Opening a Bakery with Bethany Costello
I make baked goods that people will shit out, so there’s no need to get my panties all up in a bunch if something goes wrong. I just want to make sure people are happy with what they eat.
Bethany Costello is on a mission. Later this year, the young but experienced pastry chef hopes to open her own bakery, Eat Like Kings, in Nashville. Costello has roots in Tennessee, but has spent the last six years working her way up the culinary ranks in NYC. Her latest gig as pastry chef at M. Wells has garnered attention for her creative treats and roving, old-style dessert cart.
While running a pop-up restaurant at Bonnaroo last year, Costello got the itch to return to her Southern roots. After surveying the Nashville food scene and finding herself impressed, she also saw an opening for some quality pastries. Paste talked to Costello about her experiences thus far, and we’ll be checking back to get an inside look at what the process of opening your own bakery is really like.
Paste: Let’s start at the beginning. What inspired you to become a pastry chef?
Bethany Costello: My mom. She began baking with me from a young age. Growing up we would make elaborate cakes for my birthdays, and hundreds of cookies at Christmas time. I was making pâte à choux swans before I could even legally drive. Both of my parents have supported me through dropping out of college to move to New York and go to pastry school and all the jobs, moves, and tears that followed.

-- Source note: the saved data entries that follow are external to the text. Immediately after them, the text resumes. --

(** *** Middlewares *)

Lemma Recovery_costs : costs_inside price Recovery.
Proof. intros addr m next Hn r Hr. unfold Recovery. pay. Qed.
Lemma RequestID_costs : costs_inside price RequestID.
Proof. intros addr m next Hn r Hr. unfold RequestID, generateUUID. pay. Qed.
Lemma Logging_costs : costs_inside price Logging.
Proof.
  intros addr m next Hn r Hr. unfold Logging. cbv zeta. apply costs_bind_l; [pay|]. intros start.
  apply costs_bind_r; [|pay]. apply WrapResponseWriter_costs. pay.
Qed.
Lemma Metrics_costs : costs_inside price MetricsMiddleware.
Proof.
  intros addr m next Hn r Hr. unfold MetricsMiddleware. cbv zeta. apply costs_bind_l; [pay|]. intros start.
  apply costs_bind_r; [|pay]. apply WrapResponseWriter_costs, costs_handle; [|auto].
  intros X e k s. destruct e; cbn; try done; intros [= <-]; pay.
Qed.
Lemma CORS_costs cfg : costs_inside price (CORSMiddleware cfg).
Proof.
  intros addr m next Hn r Hr. unfold CORSMiddleware, handlePreflight. cbv zeta. pay.
Qed.
Lemma transform_request_body_keeps cfg n r :
  ends (λ o, ∀ r', o = Some r' → r_RemoteAddr r' = r_RemoteAddr r) any_value
    (transform_request_body cfg n r).
Proof.
  unfold transform_request_body. destruct (read_at_most _ _) as [body [e|]].
  { eapply ends_bind; [apply ends_any | done]. }
  destruct (_ >? _); [eapply ends_bind; [apply ends_any | done]|].
  case_bool_decide; [by intros r' [= <-]|].
  eapply ends_bind; [apply ends_any|]. intros [t|e] _; [|by intros r' [= <-]].
  intros h. cbn. by intros _ r' [= <-].
Qed.

Lemma RequestTransform_costs cfg n : costs_inside price (RequestTransform cfg n).
Proof.
  intros addr m next Hn r Hr. unfold RequestTransform. cbv zeta. apply costs_bind_l; [pay|].
  intros now. destruct cfg as [cfg|]; [|pay].
  apply costs_bind_l; [pay|]. intros _. apply costs_bind_l; [pay|]. intros ct.
  destruct (_ && _); [|pay]. eapply costs_returns; [|apply transform_request_body_keeps|].
  - unfold transform_request_body. pay.
  - intros [r'|] Hr'; [|pay]. apply Hn. by rewrite (Hr' r' eq_refl).
Qed.
Lemma ResponseTransform_costs cfg n : costs_inside price (ResponseTransform cfg n).
Proof.
  intros addr m next Hn r Hr. unfold ResponseTransform, latency, transform_response_headers,
    transform_response_body, send_buffered. cbv zeta. pay.
Qed.
(** The rate limit: free when questions about its keys are. *)
Definition asks (cfg : RateLimitConfig) (routeName middlewareName extracted : string)
    : event (result (bool * Z * Z)) :=
  LimiterAllow (composite_key (rl_Algorithm cfg) routeName middlewareName extracted)
    (rl_Requests cfg) (rl_Window cfg) (rl_Algorithm cfg).

Lemma limited_costs_for m (R : string → Prop) cfg route mw nets next r :
  ends R any_value (extractKey r (rl_KeySource cfg) nets) →
  (∀ extracted, R extracted → charge price _ (asks cfg route mw extracted) = 0%nat) →
  (∀ extracted res, R extracted → (∀ remaining resetAt, res ≠ Ok (false, remaining, resetAt)) →
     costs price (m + earn price _ (asks cfg route mw extracted) res) (next r)) →
  costs price m (limited cfg route mw nets next r).
Proof.
  intros Hk Hask Hnext. unfold limited, limit_headers, reject. cbv zeta.
  eapply costs_returns; [pay | exact Hk|]. intros extracted Hx. cbn [mbind prog_mbind prog_bind emit].
  fold (asks cfg route mw extracted). split; rewrite (Hask _ Hx); [lia|]. intros res.
  rewrite Nat.sub_0_r. specialize (Hnext extracted res Hx).
  destruct res as [[[[] remaining] resetAt]|e]; [| |]; pay; discriminate.
Qed.

Lemma limited_costs cfg route mw nets :
  (∀ extracted, charge price _ (asks cfg route mw extracted) = 0%nat) →
  costs_inside price (limited cfg route mw nets).
Proof.
  intros Hask addr m next Hn r Hr. apply (limited_costs_for m (λ _, True)); [apply ends_any | auto|].
  intros extracted res _ _. eapply costs_mono; [|by apply Hn]. lia.
Qed.

(** An authenticator that costs nothing. *)
Definition costless (a : Authenticator) : Prop := ∀ r, costs price 0 (a r).

Lemma try_providers_costs m authenticators providers names errs next r :
  (∀ name a, authenticators !! name = Some a → costless a) →
  (∀ res, costs price m (next (WithContext r (WithAuthResult (r_ctx r) res)))) →
  costs price m (try_providers authenticators providers names errs next r).
Proof.
  intros Ha Hn. revert errs. induction names as [|name names IH]; intros errs; cbn [try_providers]; [pay|].
  destruct (authenticators !! name) as [a|] eqn:E; [|pay].
  apply costs_bind_l; [by apply (Ha name)|]. intros [res|e]; [pay | apply IH].
Qed.

Lemma NewAuthMiddleware_costs authenticators providers :
  (∀ name a, authenticators !! name = Some a → costless a) →
  costs_inside price (NewAuthMiddleware authenticators providers).
Proof.
  intros Ha addr m next Hn r Hr. unfold NewAuthMiddleware. destruct providers; [pay|].
  case_bool_decide; [by apply Hn|]. apply try_providers_costs; [done|]. intros res. by apply Hn.
Qed.

(** *** The proxy and the retries around it *)

Lemma forward_all_costs m l : costs price m (forward_all l).
Proof. revert m. induction l; intros m; cbn [forward_all]; unfold forward_informational; pay. Qed.
#[local] Hint Resolve forward_all_costs : pays.
Lemma copy_response_costs m resp : costs price m (copy_response resp).
Proof. unfold copy_response, copy_body. pay. Qed.
Lemma error_handler_costs m route method path err : costs price m (error_handler route method path err).
Proof. unfold error_handler, bad_gateway. pay. Qed.
#[local] Hint Resolve copy_response_costs error_handler_costs : pays.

Paste: What’s your concept for Eat Like Kings?
BC: I really want an open kitchen with bench seating around it, that way people can sit and watch what we are doing and smell it the minute they walk in. I want long, farm-style tables in the middle where we can have pop-up dinners with guest chefs. I envision music blasting while Kaylee (my best friend and a partner in the business) and I dance around the kitchen and enjoy our lives. The open kitchen is really important to me, because we’ve been trapped in basements for so many years. We want to see people, but also give people a chance to see what we do. I want people to walk into Eat Like Kings and feel like they are in their friend’s house just there to smash on some dessert.
Paste: Where are you in this whole process now?
BC: Right now I have a completed business plan, and I’m focusing on financing and business licensing. I’m talking to investors, looking for a space in Nashville, working with a banker, and running an Indiegogo campaign to try and raise some working capital. And moving. It’s been a challenge because I’ve been in Brooklyn trying to start a business in Tennessee while working a full-time job. We’ve rented a commercial kitchen space for during the build-out and have gotten into a few farmers’ markets. We’re hoping to do that and some wholesale accounts during the summer to generate buzz about the opening and give people a chance to try our stuff!